I haven't given any advice. The fact she'd mentioned hitting a nerve bears no relevance to the unsupportable logical leap from her saying alcohol was the problem in her marriage to you saying "And there we have the answer. It was the problem in your relationship THEREFORE it must be the problem in every other relationship." That's putting words in her mouth. I have no horse in the race as to whether alcohol is the issue or not, just an observer who noticed how invested you are all over this thread, to the point of making a spurious argument and acting like it was a valid point.

But ... that's exactly what happened ...

KittyAlfred · 01/04/2023 12:57

Mirabai · 01/04/2023 09:20

Tacit sexual pressure is much of a turn off as heavy drinking. If a man came on here and said he wanted sex 3 times a week but would settle for once he would be told to go to fuck. Sleeping on the sofa may be a way of avoiding expectations of sex. But even so you’ve still go the problem of his drinking.

This.

I also didn’t like your line about saying you felt you were being teased OP, by him cuddling you naked. It reminds me of teenage girls being called a “prick tease” when they dance close to boys but won’t have sex with them.

BadNomad · 01/04/2023 12:58

Honestly imagine the responses if you swapped the genders here and had “me 30F cuddled into my husband last night and woke him up, he immediately wanted sex but I was tired so he screamed at me and stormed off”

I dunno. I think if a woman posted that she knows her husband is unhappy with their sex life, and despite her promising to work on it, they haven't had sex since January, but last night, after getting drunk, she decided to get naked and spoon him in bed but had no intentions of having sex, people would tell her that was a rather cruel thing to do.
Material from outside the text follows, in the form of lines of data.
(** The text pushed for a successful record. *)
Definition block (includeTitle includeUrl : bool) (file : ParsedFile) : string :=
  let text := EmptyString in
  let text :=
    if includeTitle
    then text +:+ "【" +:+ getTypeLabel (type file) +:+ "】"
           +:+ fileName file +:+ Js.chr Js.newline
    else text in
  let text :=
    if includeUrl
    then text +:+ "URL: " +:+ url file +:+ Js.chr Js.newline
    else text in
  text +:+ content file.

(** [for (const file of files)] with [parts] so far. *)
Fixpoint format_from (includeTitle includeUrl : bool) (onError : OnError)
    (files : list ParsedFile) (parts : list string) : Outcome (list string) :=
  match files with
  | [] => Return parts
  | file :: rest =>
      if negb (success file) then
        match onError with
        | skip => format_from includeTitle includeUrl onError rest parts
        | error_ => Throw (abortMessage file)
        | include =>
            format_from includeTitle includeUrl onError rest
              (parts ++ [failureNote file])
        end
      else
        format_from includeTitle includeUrl onError rest
          (parts ++ [block includeTitle includeUrl file])
  end.
Module Samples.
Import Types ChatStore.

(** A parser that reads the data of a line as the text of a content
    delta. *)
Definition text_parser (data : string) : option Stream.SseEvent :=
  Some (Stream.mkSseEvent "content_block_delta" (Some data) None None).

(** A streaming endpoint that answers 200 with the given chunks. *)
Definition streaming (cs : list string) : Stream.StreamEndpoint :=
  fun _ => inr (Stream.mkStreamResponse (Async.mkResponse 200 None)
                  (Some (Stream.mkStreamBody cs None))).

Definition sample_params : ClaudeService.ClaudeMessageParams :=
  ClaudeService.mkParams "sk-ant-sample" [ (user, "Hi") ] "Be brief." 1024 7.

(** Two chunks, three data lines. *)
Definition sample_chunks : list string :=
  [ ("data: Mag" ++ Js.nl ++ "data: anda" ++ Js.nl)%string;
    ("event: ping" ++ Js.nl ++ "data: ng araw")%string ].

(** An answer of the provider to a request it refuses. *)
Definition overloaded : Async.Response :=
  Async.mkResponse 529
    (Some (Async.mkBody (Some "Overloaded") None None None)).

(** A store that already holds a validated key. *)
Definition keyed_store : ApiKeyStore.ApiKeyState :=
  ApiKeyStore.mkApiKeyState (Some "sk-ant-old") true false None (Some 5%Z).

(** A streaming call that fails. *)
Definition failing (_ : list (Role * string)) : ClaudeService.StreamEnd :=
  ClaudeService.Failed (Async.Error "Overloaded").

(** Options whose texts hold quotes and words of the query language. *)
Definition quoted_options : DuckDB.QueryOptions :=
  DuckDB.mkOptions (Some "O'Brien AND Sons") (Some "Manila' OR '1'='1") None
                   (Some (-5)%Z) (Some 1000000%Z) None None.

(** A contract none of whose text columns is filled in. *)
Definition blank_contract : Sql.ContractRow :=
  Sql.mkRow None None None None None 10%Z None.

End Samples.

(* ===================================================================== *)
(** ** The single-file application: the running summary (App.tsx) *)
(* ===================================================================== *)

Module AppMemory.
Import Types Async ClaudeService.

(** The text of the one message [generateConversationSummary] sends. *)
Definition summary_prompt (ms : list ChatMessage) : string :=
  ("Summarize this conversation about Philippine government procurement in 2-3 sentences. Focus on: topics discussed, any specific provinces/agencies/suppliers mentioned, and key insights shared."
   ++ Js.nl ++ Js.nl ++ "Conversation:" ++ Js.nl
   ++ conversationText ms
   ++ Js.nl ++ Js.nl ++ "Summary:")%string.

Definition summary_request (key : string) (ms : list ChatMessage) : Request :=
  mkRequest key None [ (user, summary_prompt ms) ] 300 None false.

(** [generateConversationSummary(messages)]; [key] is the [apiKey] state
    and [summary] the stored [conversationMemory.summary]. *)
Definition generateConversationSummary (net : Endpoint) (key summary : string)
           (messages : list ChatMessage) : string :=
  if negb (Js.truthy_str key) || (length messages <? 4) then EmptyString
  else
    let messagesToSummarize := App.messagesToSummarize messages in
    if length messagesToSummarize <? 2 then summary
    else
      match net (summary_request key messagesToSummarize) with
      | inl _ => summary
      | inr response =>
          if negb (ok response) then summary
          else
            match json response with
            | inl _ => summary
            | inr data => or_string (content_text data) summary
            end
      end.

End AppMemory.

(* ===================================================================== *)
(** ** Helpers and formatters (utils/helpers.ts, utils/formatters.ts) *)
(* ===================================================================== *)

Module Helpers.

(** [arr.slice(start, end)] for integer arguments: a negative index
    counts from the end, and both are clamped to the array. *)
Definition slice {A : Type} (start stop : Z) (l : list A) : list A :=
  let len := Z.of_nat (length l) in
  let k := if (start <? 0)%Z then Z.max (len + start) 0 else Z.min start len in
  let final := if (stop <? 0)%Z then Z.max (len + stop) 0 else Z.min stop len in
  firstn (Z.to_nat (final - k)) (skipn (Z.to_nat k) l).

(** The result of [paginate]. [totalPages] is [None] when the division
    by the page size is not a number or not finite (page size zero). *)
Record Page (A : Type) : Type := mkPage {
  items : list A;
  totalPages : option Z;
  totalItems : nat
}.

Arguments items {A} _.
Arguments totalPages {A} _.
Arguments totalItems {A} _.

(** [Math.ceil(a / b)] for integers [a] and [b], [b] not zero. *)
Definition ceil_div (a b : Z) : Z := (- ((- a) / b))%Z.

(** [paginate(array, page, pageSize)], for an integer page and page
    size. *)
Definition paginate {A : Type} (array : list A) (page pageSize : Z) : Page A :=
  let totalItems := length array in
  let totalPages :=
    if (pageSize =? 0)%Z then None
    else Some (ceil_div (Z.of_nat totalItems) pageSize) in
  let start := ((page - 1) * pageSize)%Z in
  mkPage A (slice start (start + pageSize) array) totalPages totalItems.

End Helpers.

Module Formatters.

(** [s.slice(start, end)] on text, as [Helpers.slice] on arrays. *)
Definition slice (start stop : Z) (s : string) : string :=
  let len := Z.of_nat (String.length s) in
  let k := if (start <? 0)%Z then Z.max (len + start) 0 else Z.min start len in
  let final := if (stop <? 0)%Z then Z.max (len + stop) 0 else Z.min stop len in
  String.substring (Z.to_nat k) (Z.to_nat (final - k)) s.

(** [truncateText(text, maxLength)], for an integer [maxLength]. *)
Definition truncateText (text : string) (maxLength : Z) : string :=
  if (Z.of_nat (String.length text) <=? maxLength)%Z then text
  else (slice 0 (maxLength - 3) text ++ "...")%string.

End Formatters.

(* ===================================================================== *)
(** ** Helpers: searching the loaded contracts (utils/helpers.ts) *)
(* ===================================================================== *)

Module ContractSearch.

Inductive AwardStatus : Type := active | completed | cancelled | pending.

(** [ProcurementContract] (types/index.ts), amounts as integers. *)
Record ProcurementContract : Type := mkContract {
  id : string;
  referenceId : string;
  contractNo : string;
  awardTitle : string;
  noticeTitle : string;
  awardeeName : string;
  organizationName : string;
  areaOfDelivery : string;
  businessCategory : string;
  contractAmount : Z;
  awardDate : string;
  awardStatus : AwardStatus
}.

(** [s.split(/\s+/)]: the pieces between the runs of white space, an empty piece before a leading
    run and after a trailing one. [gap] says that the character before
    was white space. *)
Fixpoint split_from (gap : bool) (s : string) : list string :=
  match s with
  | EmptyString => [EmptyString]
  | String c rest =>
      if JsString.is_space c
      then if gap then split_from true rest
           else EmptyString :: split_from true rest
      else match split_from false rest with
           | piece :: pieces => String c piece :: pieces
           | [] => [String c EmptyString]
           end
  end.
(** * Verification of the course-material RAG chatbot core

    Shallow embedding of [backend/ai_generator.py] (the bounded tool-use
    loop of [AIGenerator]) together with models of the collaborators whose
    code is exercised by the test-suite only ([session_manager],
    [vector_store], [search_tools], [rag_system], [config]).

    Python values are embedded as follows: [str] is [string] (the UTF-8
    bytes of the text), [list] is [list], [dict] used as a record is a
    [Record], [Optional[T]] is [option T], a dict used as a map is a
    [gmap], and a call that may raise returns an [Outcome]. *)

From Stdlib Require Import ZArith Lia.
From stdpp Require Import base option list strings pretty gmap.

Local Open Scope string_scope.
Local Open Scope list_scope.

(** ** Python strings *)

Module PyStr.

(** The double-quote character, [chr(34)]. *)
Definition dq : string := String (Ascii.ascii_of_nat 34) EmptyString.

(** The line feed, [chr(10)]. *)
Definition nl : string := String (Ascii.ascii_of_nat 10) EmptyString.

(** [sub in s] on [str]. *)
Fixpoint contains (sub s : string) : bool :=
  if String.prefix sub s then true
  else match s with
       | EmptyString => false
       | String _ s' => contains sub s'
       end.

(** [sep.join(parts)]. *)
Fixpoint join (sep : string) (parts : list string) : string :=
  match parts with
  | [] => ""
  | [p] => p
  | p :: rest => p +:+ sep +:+ join sep rest
  end.

(** Truthiness of an [Optional[str]]: [None] and [''] are falsy. *)
Definition truthy_str (o : option string) : bool :=
  match o with
  | Some (String _ _) => true
  | _ => false
  end.

(** Truthiness of an [Optional[List]]: [None] and [[]] are falsy. *)
Definition truthy_list {A : Type} (o : option (list A)) : bool :=
  match o with
  | Some (_ :: _) => true
  | _ => false
  end.

End PyStr.

(** ** Exceptions and outcomes of calls *)

(** An instance of a subclass of Python's [Exception]: its class name and
    [str(e)].  Signals that derive from [BaseException] only
    ([KeyboardInterrupt], [SystemExit]) are not values of this type. *)
Record Exception : Type := mkException { exc_class : string; exc_str : string }.

Definition IndexError : Exception :=
  mkException "IndexError" "list index out of range".

Definition AttributeError (cls attr : string) : Exception :=
  mkException "AttributeError"
    ("'" +:+ cls +:+ "' object has no attribute '" +:+ attr +:+ "'").

Inductive Outcome (A : Type) : Type :=
| Return (a : A)
| Raise (e : Exception).
Arguments Return {A} a.
Arguments Raise {A} e.

(** ** [backend/ai_generator.py] *)

Module AIGenerator.
Import PyStr.

(** *** The generation backend's data *)

(** A JSON value of a tool call's argument object. *)
Inductive JsonValue : Type :=
| JString (s : string)
| JInt (n : Z)
| JBool (b : bool)
| JNull.

(** [content_block.input]: the keyword arguments of a tool call. *)
Definition ToolInput : Type := list (string * JsonValue).

(** The content blocks of a response.  A [TextBlock] has a [text]
    attribute; a [ToolUseBlock] has [id], [name] and [input]; a
    [ThinkingBlock] has neither [text] nor the type ["tool_use"]. *)
Inductive ContentBlock : Type :=
| TextBlock (text : string)
| ToolUseBlock (id name : string) (input : ToolInput)
| ThinkingBlock (thinking : string).

(** [block.type] *)
Definition block_type (b : ContentBlock) : string :=
  match b with
  | TextBlock _ => "text"
  | ToolUseBlock _ _ _ => "tool_use"
  | ThinkingBlock _ => "thinking"
  end.

(** The class of a block, as [AttributeError] names it. *)
Definition block_class (b : ContentBlock) : string :=
  match b with
  | TextBlock _ => "TextBlock"
  | ToolUseBlock _ _ _ => "ToolUseBlock"
  | ThinkingBlock _ => "ThinkingBlock"
  end.

(** [block.text] when [hasattr(block, 'text')]. *)
Definition block_text (b : ContentBlock) : option string :=
  match b with
  | TextBlock t => Some t
  | _ => None
  end.

Record Response : Type := mkResponse {
  stop_reason : string;
  content : list ContentBlock
}.

(** A [{"type": "tool_result", ...}] entry.  [is_error] is [true] when the
    entry carries the key ["is_error": True] and [false] when the key is
    absent. *)
Record ToolResult : Type := mkToolResult {
  tool_use_id : string;
  result_content : string;
  is_error : bool
}.

(** The ["content"] of a message: the query text, the blocks of an
    assistant turn, or the tool results of a round. *)
Inductive MessageContent : Type :=
| Text (s : string)
| Blocks (bs : list ContentBlock)
| ToolResults (rs : list ToolResult).

Record Message : Type := mkMessage {
  role : string;
  message_content : MessageContent
}.

(** An entry of the tool catalog. *)
Record ToolDefinition : Type := mkToolDefinition {
  tool_name : string;
  tool_description : string;
  tool_properties : list (string * string);
  tool_required : list string
}.

(** The keyword arguments of [client.messages.create].  [tools] and
    [tool_choice] are [None] when the key is absent from the dict. *)
Record ApiParams : Type := mkApiParams {
  model : string;
  temperature : Z;
  max_tokens : Z;
  messages : list Message;
  system : string;
  tools : option (list ToolDefinition);
  tool_choice : option string
}.
(** * ChatBot server: retrieval and streaming relay

    A shallow embedding of [src/server.ts]: the cosine scorer
    [cosineSimilarity], the retriever [retrieveContext] and the
    [/chat-stream] request handler, with the properties the design
    document states about them.

    JavaScript numbers are IEEE 754 binary64 values; they are modelled by
    Rocq's primitive floats, whose operations are the same binary64
    operations (round to nearest, ties to even, one NaN). *)

From Stdlib Require Import ZArith String Ascii Bool Lia List Permutation Sorted.
From Stdlib Require Import Floats.
Import ListNotations.

Set Implicit Arguments.

(** ** Completions: a call returns normally or throws *)

(** A thrown JavaScript value is identified by the name of its error. *)
Definition error := string.

Inductive completion (A : Type) : Type :=
| Normal (v : A)
| Throw (e : error).

Arguments Normal {A} v.
Arguments Throw {A} e.

Definition bind {A B} (c : completion A) (k : A -> completion B) : completion B :=
  match c with
  | Normal v => k v
  | Throw e => Throw e
  end.

Declare Scope completion_scope.
Delimit Scope completion_scope with completion.
Notation "x <- c ;; k" := (bind c (fun x => k))
  (at level 61, c at next level, right associativity) : completion_scope.
Local Open Scope completion_scope.

(** ** Numbers *)

Module Number.

Definition number := float.

(** Reading [a[i]]: an index past the end yields [undefined], which the
    arithmetic operators convert to NaN. *)
Definition index (a : list number) (i : nat) : number := nth i a nan.

End Number.
Import Number.

Local Open Scope float_scope.

(** ** The similarity scorer *)

(** The three accumulators of the loop in [cosineSimilarity]. *)
Record sums := { dot : number; magA : number; magB : number }.

Definition sums0 : sums := {| dot := 0; magA := 0; magB := 0 |}.

(** One iteration of the loop body at index [i]. *)
Definition accumulate (a b : list number) (s : sums) (i : nat) : sums :=
  {| dot := dot s + index a i * index b i;
     magA := magA s + index a i * index a i;
     magB := magB s + index b i * index b i |}.

(** [for (let i = 0; i < a.length; i++)] *)
Definition loop (a b : list number) : sums :=
  fold_left (accumulate a b) (seq 0 (length a)) sums0.

Definition cosineSimilarity (a b : list number) : completion number :=
  let s := loop a b in
  Normal (dot s / (sqrt (magA s) * sqrt (magB s))).

(** ** The document store and the retriever *)

Record Document := { content : string; embedding : list number }.

(** The objects built by [documents.map(...)] in [retrieveContext]. *)
Module Scored.
Record t := { content : string; score : number }.
End Scored.

(** The line-feed separator ["\n"]. *)
Definition newline : string := String (ascii_of_nat 10) EmptyString.

(** [Array.prototype.join] on an array of strings. *)
Fixpoint join (sep : string) (l : list string) : string :=
  match l with
  | [] => EmptyString
  | [x] => x
  | x :: l' => x ++ sep ++ join sep l'
  end.
(** For the percentiles 25, 75 and 100 the macro and the function [round]
    select the same index. *)
Lemma round_macro_percentiles n :
  0 < n < 2 ^ 16 ->
  let product p :=
    F64.mul (F64.div (F64.of_float (F32.of_Z p)) (F64.of_Z 100)) (F64.of_Z n) in
  round_macro (product 25) = round (product 25) /\
  round_macro (product 75) = round (product 75) /\
  round_macro (product 100) = round (product 100).
Proof.
  intros Hn product. unfold product.
  split; [|split].
  - apply (round_macro_quarters _ 1 n); try lia; try reflexivity.
    change (F64.div (F64.of_float (F32.of_Z 25)) (F64.of_Z 100))
      with (S754_finite false 4503599627370496 (-54)).
    cbn [SF2R cond_Zopp]. change (- (2)) with (-2). bpow_eval. lra.
  - apply (round_macro_quarters _ 3 n); try lia; try reflexivity.
    change (F64.div (F64.of_float (F32.of_Z 75)) (F64.of_Z 100))
      with (S754_finite false 6755399441055744 (-53)).
    cbn [SF2R cond_Zopp]. change (- (2)) with (-2). bpow_eval. lra.
  - apply (round_macro_quarters _ 4 n); try lia; try reflexivity.
    change (F64.div (F64.of_float (F32.of_Z 100)) (F64.of_Z 100))
      with (S754_finite false 4503599627370496 (-52)).
    cbn [SF2R cond_Zopp]. change (- (2)) with (-2). bpow_eval. lra.
Qed.

Lemma percentile_index_50 n :
  0 < n < 2 ^ 16 -> percentile_index (F32.of_Z 50) n = Some ((n + 1) / 2).
Proof.
  intros Hn.
  rewrite (percentile_index_quarters (F32.of_Z 50) 2 n); try lia.
  - f_equal. replace (2 * (2 * n) + 4) with ((n + 1) * 4) by ring.
    change 8 with (2 * 4). apply Z.div_mul_cancel_r; lia.
  - reflexivity.
  - reflexivity.
  - change (F64.div (F64.of_float (F32.of_Z 50)) (F64.of_Z 100))
      with (S754_finite false 4503599627370496 (-53)).
    cbn [SF2R cond_Zopp]. change (- (2)) with (-2). bpow_eval. lra.
Qed.

Lemma percentile_index_0 n :
  0 <= n < 2 ^ 16 -> percentile_index (F32.of_Z 0) n = Some 0.
Proof.
  intros Hn. unfold percentile_index.
  change (F64.div (F64.of_float (F32.of_Z 0)) (F64.of_Z 100)) with (S754_zero false).
  destruct (Z.eq_dec n 0) as [->|Hn0]; [reflexivity|].
  destruct (F64_of_Z n) as (_ & F & P & A);
    [change (2 ^ 24) with 16777216; change (2 ^ 16) with 65536 in Hn; lia|].
  apply approx_0_inv in A.
  destruct (pos_finite_inv _ F ltac:(rewrite A; exact P)) as (m & e & ->).
  reflexivity.
Qed.

(** ** The scaling pipelines *)

Open Scope R_scope.

Lemma Rdiv_bounds a s B : 0 <= a -> 1 <= s <= B -> a / B <= a / s <= a.
Proof.
  intros Ha [Hs HB].
  assert (/ B <= / s) by (apply Rinv_le_contravar; lra).
  assert (/ s <= / 1) by (apply Rinv_le_contravar; lra).
  rewrite Rinv_1 in *. unfold Rdiv. split; nra.
Qed.

Lemma tracks_finite prec emax r k x : tracks prec emax r k x -> is_finite_SF r = true.
Proof. intros (_ & F & _). exact F. Qed.

Lemma tracks_close prec emax r k x :
  tracks prec emax r k x -> (k <= 8)%nat -> Rabs (SF2R r - x) <= / 1048576 * x.
Proof.
  intros (_ & _ & Hx & A) Hk. apply (approx_close k); [assumption | lra | assumption].
Qed.

(** [voltage / (51e3 / 5.1e3 * 1)] *)
Lemma output_current_tracks v x :
  tracks32 v 4 x -> / 100000 <= x <= 100 ->
  tracks32 (output_current_of_voltage v) 6 (x / 10).
Proof.
  intros Tv Hx. unfold output_current_of_voltage.
  apply F32_of_double; [|apply safe_intro; lra|lia].
  apply (F64_div _ _ 4); [|exact ten_exact|apply safe_intro; lra|lia].
  apply F64_of_float; [exact Tv|apply safe_intro; lra|lia].
Qed.

(** [0.5 * (hv_fb * R8 / R9)] *)
Lemma high_voltage_tracks hv_fb x :
  tracks32 hv_fb 4 x -> / 100000 <= x <= 100 ->
  tracks32
    (F32.of_double
       (F64.mul (F64.decimal 5 10)
          (F64.of_float
             (F32.div (F32.mul hv_fb (F32.of_Z 2000000)) (F32.of_Z 20000)))))
    8 (/ 2 * (x * 2000000 / 20000)).
Proof.
  intros Tv Hx.
  apply F32_of_double; [|apply safe_intro; lra|lia].
  apply (F64_mul _ _ 0 6); [exact half_exact| |apply safe_intro; lra|lia].
  apply F64_of_float; [|apply safe_intro; lra|lia].
  apply (F32_div _ _ 5); [|apply (F32_of_Z 20000); lia|apply safe_intro; lra|lia].
  replace 5%nat with (S (4 + 0)) by reflexivity.
  apply F32_mul; [exact Tv|apply (F32_of_Z 2000000); lia|apply safe_intro; lra|lia].
Qed.

(** [1.195 * 65535.0 / (float)sum * 255.0] *)
Lemma aref_tracks sum :
  (0 < sum <= 255 * 65535)%Z ->
  tracks32
    (F32.of_double
       (F64.mul (F64.div (F64.mul (F64.decimal 1195 1000) (F64.of_Z 65535))
                         (F64.of_float (F32.of_Z sum)))
                (F64.of_Z 255)))
    5 (1195 / 1000 * 65535 / IZR sum * 255).
Proof.
  intros Hsum.
  assert (H1 : 1 <= IZR sum) by (apply IZR_le; lia).
  assert (H2 : IZR sum <= 16711425) by (apply IZR_le; lia).
  pose proof (Rdiv_bounds (1195 / 1000 * 65535) (IZR sum) 16711425 ltac:(lra)
                (conj H1 H2)) as Hq.
  apply F32_of_double; [|apply safe_intro; lra|lia].
  replace 4%nat with (S (3 + 0)) by reflexivity.
  apply F64_mul; [|apply (F64_of_Z 255); lia|apply safe_intro; lra|lia].
  apply (F64_div _ _ 2); [| |apply safe_intro; lra|lia].
  - replace 2%nat with (S (1 + 0)) by reflexivity.
    apply F64_mul; [|apply (F64_of_Z 65535); lia|apply safe_intro; lra|lia].
    apply (F64_decimal 1195 1000); [lia|lia|apply safe_intro; lra].
  - apply F64_of_float; [|apply safe_intro; lra|lia].
    apply F32_of_Z. lia.
Qed.

Lemma aref_close sum :
  (0 < sum <= 255 * 65535)%Z ->
  is_finite_SF
    (F32.of_double
       (F64.mul (F64.div (F64.mul (F64.decimal 1195 1000) (F64.of_Z 65535))
                         (F64.of_float (F32.of_Z sum)))
                (F64.of_Z 255))) = true /\
  Rabs (SF2R
          (F32.of_double
             (F64.mul (F64.div (F64.mul (F64.decimal 1195 1000) (F64.of_Z 65535))
                               (F64.of_float (F32.of_Z sum)))
                      (F64.of_Z 255)))
        - 1195 / 1000 * 65535 / (IZR sum / 255))
  <= / 1048576 * (1195 / 1000 * 65535 / (IZR sum / 255)) /\
  1195 / 1000 * 65535 / (IZR sum / 255) = 1195 / 1000 * 65535 * 255 / IZR sum.
Proof.
  intros Hsum.
  assert (1 <= IZR sum) by (apply IZR_le; lia).
  pose proof (aref_tracks sum Hsum) as T.
  assert (E : 1195 / 1000 * 65535 / (IZR sum / 255)
              = 1195 / 1000 * 65535 / IZR sum * 255) by (field; lra).
  split; [exact (tracks_finite _ _ _ _ _ T)|]. split.
  - rewrite E. eapply tracks_close; [exact T | lia].
  - field. lra.
Qed.

Open Scope Z_scope.

(** ** More on samples, maxima and sorted lists *)

Lemma samples_app adc pin t a b :
  samples adc pin t (a + b) = samples adc pin t a ++ samples adc pin (t + a) b.
Proof.
  revert t. induction a as [|a IH]; intros t.
  - cbn. rewrite Nat.add_0_r. reflexivity.
  - cbn [Nat.add]. rewrite !samples_S, IH. cbn [app].
    replace (S t + a)%nat with (t + S a)%nat by lia. reflexivity.
Qed.

Lemma after_reads_trace_length pin n st :
  length (trace (after_reads pin n st)) = (length (trace st) + n)%nat.
Proof.
  unfold after_reads, reads. cbn [trace].
  rewrite length_app, repeat_length. lia.
Qed.

Lemma after_reads_add pin a b st :
  after_reads pin b (after_reads pin a st) = after_reads pin (a + b) st.
Proof.
  unfold after_reads, reads. cbn [aref high_voltage_ trace]. f_equal.
  rewrite app_assoc, <- repeat_app. f_equal. f_equal. lia.
Qed.

Lemma list_max_app l1 l2 : list_max (l1 ++ l2) = Z.max (list_max l1) (list_max l2).
Proof.
  induction l1 as [|x l1 IH]; unfold list_max in *; cbn [app fold_right].
  - pose proof (list_max_nonneg l2). unfold list_max in *. lia.
  - rewrite IH. lia.
Qed.

Lemma list_max_upper l : Forall (fun v => v <= list_max l) l.
Proof.
  induction l as [|x l IH]; [constructor|].
  unfold list_max in *. cbn [fold_right]. constructor; [lia|].
  eapply Forall_impl; [|exact IH]. cbn. intros; lia.
Qed.

Lemma list_max_In l :
  l <> [] -> Forall (fun v => 0 <= v) l -> In (list_max l) l.
Proof.
  induction l as [|x l IH]; [congruence|]. intros _ Hl.
  inversion Hl as [|? ? Hx Hl']; subst.
  unfold list_max in *. cbn [fold_right].
  destruct l as [|y l].
  - cbn. left. lia.
  - destruct (Z.max_spec x (fold_right Z.max 0 (y :: l))) as [[_ ->]|[_ ->]].
    + right. apply IH; [discriminate | assumption].
    + left. reflexivity.
Qed.

Lemma list_min_lower l : Forall (fun v => list_min l <= v) l.
Proof.
  induction l as [|x l IH]; [constructor|].
  unfold list_min in *. cbn [fold_right]. constructor; [lia|].
  eapply Forall_impl; [|exact IH]. cbn. intros; lia.
Qed.

(** Two sorted lists with the same elements are equal. *)
Lemma sorted_perm_eq l : forall l',
  StronglySorted Z.le l -> StronglySorted Z.le l' -> Permutation l l' -> l = l'.
Proof.
  induction l as [|x l IH]; intros l' Hs Hs' Hp.
  - apply Permutation_nil in Hp. congruence.
  - destruct l' as [|y l'].
    + apply Permutation_sym, Permutation_nil in Hp. discriminate.
    + inversion Hs as [|? ? Hsl Hx]; subst. inversion Hs' as [|? ? Hsl' Hy]; subst.
      rewrite Forall_forall in Hx, Hy.
      assert (Hxy : x = y).
      { assert (Hin : In x (y :: l')) by (apply (Permutation_in _ Hp); left; reflexivity).
        assert (Hin' : In y (x :: l)).
        { apply (Permutation_in _ (Permutation_sym Hp)). left. reflexivity. }
        destruct Hin as [->|Hin]; [reflexivity|].
        destruct Hin' as [->|Hin']; [reflexivity|].
        specialize (Hx _ Hin'). specialize (Hy _ Hin). lia. }
      subst y. f_equal. apply IH; try assumption.
      eapply Permutation_cons_inv. exact Hp.
Qed.

Lemma sort_permutation l l' : Permutation l l' -> sort l = sort l'.
Proof.
  intros Hp. apply sorted_perm_eq; try apply sort_sorted.
  eapply Permutation_trans; [apply Permutation_sym, sort_perm|].
  eapply Permutation_trans; [exact Hp | apply sort_perm].
Qed.

Lemma nth_error_nil_None {A} k : nth_error (@nil A) k = None.
Proof. destruct k; reflexivity. Qed.

Lemma list_min_In l :
  l <> [] -> Forall (fun v => v <= 65535) l -> In (list_min l) l.
Proof.
  induction l as [|x l IH]; [congruence|]. intros _ Hl.
  inversion Hl as [|? ? Hx Hl']; subst.
  unfold list_min in *. cbn [fold_right].
  destruct l as [|y l].
  - cbn. left. lia.
  - destruct (Z.min_spec x (fold_right Z.min 65535 (y :: l))) as [[_ ->]|[_ ->]].
    + left. reflexivity.
    + right. apply IH; [discriminate | assumption].
Qed.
Blossomtoes · 01/04/2023 12:59

Tattooname · 01/04/2023 12:53

I haven't given any advice. The fact she'd mentioned hitting a nerve bears no relevance to the unsupportable logical leap from her saying alcohol was the problem in her marriage to you saying "And there we have the answer. It was the problem in your relationship THEREFORE it must be the problem in every other relationship." That's putting words in her mouth. I have no horse in the race as to whether alcohol is the issue or not, just an observer who noticed how invested you are all over this thread, to the point of making a spurious argument and acting like it was a valid point.

Thank you @Tattooname, it’s appreciated but it’s probably best not to engage.